Intersectionality Through the Lens of a Queer Black Man
Houston City Council
In recent posts, I have discussed at length the Sandra Bland case and on a macro level about how #BlackLivesMatter. On the flip side of the coin, my involvement with the #HERO (Houston equal rights ordinance) has been very active, especially since a rushed ruling just came down from the Texas Supreme Court. These are the intersections that I and many of my counterparts of Color speak of when we are doing the work to demand respect and the decriminalization of Blackness. As of today, I am faced with a choice to testify at Houston City Hall tomorrow during the Council meeting on behalf of HERO or be in Waller county to meet with my cohorts in front of the county jail to stand in solidarity for our fallen sister Sandra and discuss next steps beyond our planned event on August 9th.
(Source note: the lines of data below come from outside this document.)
(* ===== verification/_CoqProject ===== *)
-Q . S2P
Prelude.v
Slices.v
Adler32.v
Crc32Tables.v
Crc32.v
Sha1.v
Inftrees.v
InftreesDecode.v
Rfc1951.v
Rfc1950.v
Inffixed.v
Symbols.v
InflateState.v
Inffast.v
Inflate.v
Runs.v
BitReader.v
Window.v
InflateCodes.v
FastCodes.v
Blocks.v
Dynamic.v
RawInflate.v
ZlibInflate.v
Sync.v
TreesTables.v
Trees.v
TreesInit.v
BitWriter.v
HuffCodes.v
HuffTree.v
BitLengths.v
BuildTree.v
SendTree.v
CompressBlock.v
BlockTrees.v
BlockHeader.v
BlockState.v
StoredBlock.v
FlushBlock.v
Compressor.v
CompressInflate.v
StdMap.v
BondProtocol.v
BondLaws.v
CsTypes.v
CsWriters.v
CsReaders.v
CsRoundtrip.v
CsTotal.v
MemoryStorage.v
MemoryReads.v
MemoryInvariant.v
MemoryRefinement.v
BondSplicer.v
Packager.v
Uploads.v
HttpHeaders.v
KillSwitch.v
OfflineStorage.v
ModelDisk.v
StorageHandler.v
StorageLaws.v
HttpDecoder.v
UploadCycle.v
TransmitProfiles.v
WorkerThread.v
Backoff.v
Tpm.v
TpmLaws.v
TpmProgress.v
UploadSources.v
***For some background on both issues follow these links:
When you think about it HERO intersects with the movement for Black lives in ways that are quite interesting. Here is how:
*The Houston Equal Rights Ordinance provides protections in employment (both public and private), housing and public accommodations for the following classes as it applies to my intersections:
As a Black man I choose to be part of movements that impact all People of Color for the better and isn't it interesting that regardless of where I stand, I am under attack by the current power structure. In this case the power structure is clergy, government, law enforcement and at its foundation is homophobia, racism, prejudice and bigotry. In a previous post I said "...Honestly, the factors that I have just pointed out are a primer for the real discussion about being a “Black Queer Man.” Take all of those factors and apply which ever resonates to you individually now add to it being out and Gay. We still have to deal with those stigmas that our heterosexual counterparts have to deal with and then some. We are attacked by those who look like us for not cosigning what I described earlier as what it means to be a strong Black man, we are told that because of who we are that we do not exist. IN FACT, we do have the same issues and then we are treated as if we are no longer Black and are still niggers in the eyes of society on a systemic and structural level. Now, let me take that down to a micro level and deal with all that I previously mentioned and combine it with the issues that we experience as Queer Black Men of color. First, we still have to deal with racism from a group that we are supposedly part of and are “welcome” to, which is the mainstream LGBT community. In many ways we are shut out by mainstream White gays unless we bring something to the table that they just cannot function without, DIVERSITY...We are only needed when it’s beneficial and then we have to live in our poverty that people think we don’t experience. We work in jobs that not only attack our race systemically and structurally, now we have the vector of homophobia in the work place to deal with. In fact, the structural and systematic homophobia that plague the LGBT community at large is much worse on people of color due to the same racial barriers to access as our heterosexual counterparts. We work in low paying jobs that range from fast food to hospitality and then we have to deal with being looked down upon by the ones that look like us and are gay like us who are making some good pay and etc. There is an overriding theme that we are being attacked from all sides, do you see it?"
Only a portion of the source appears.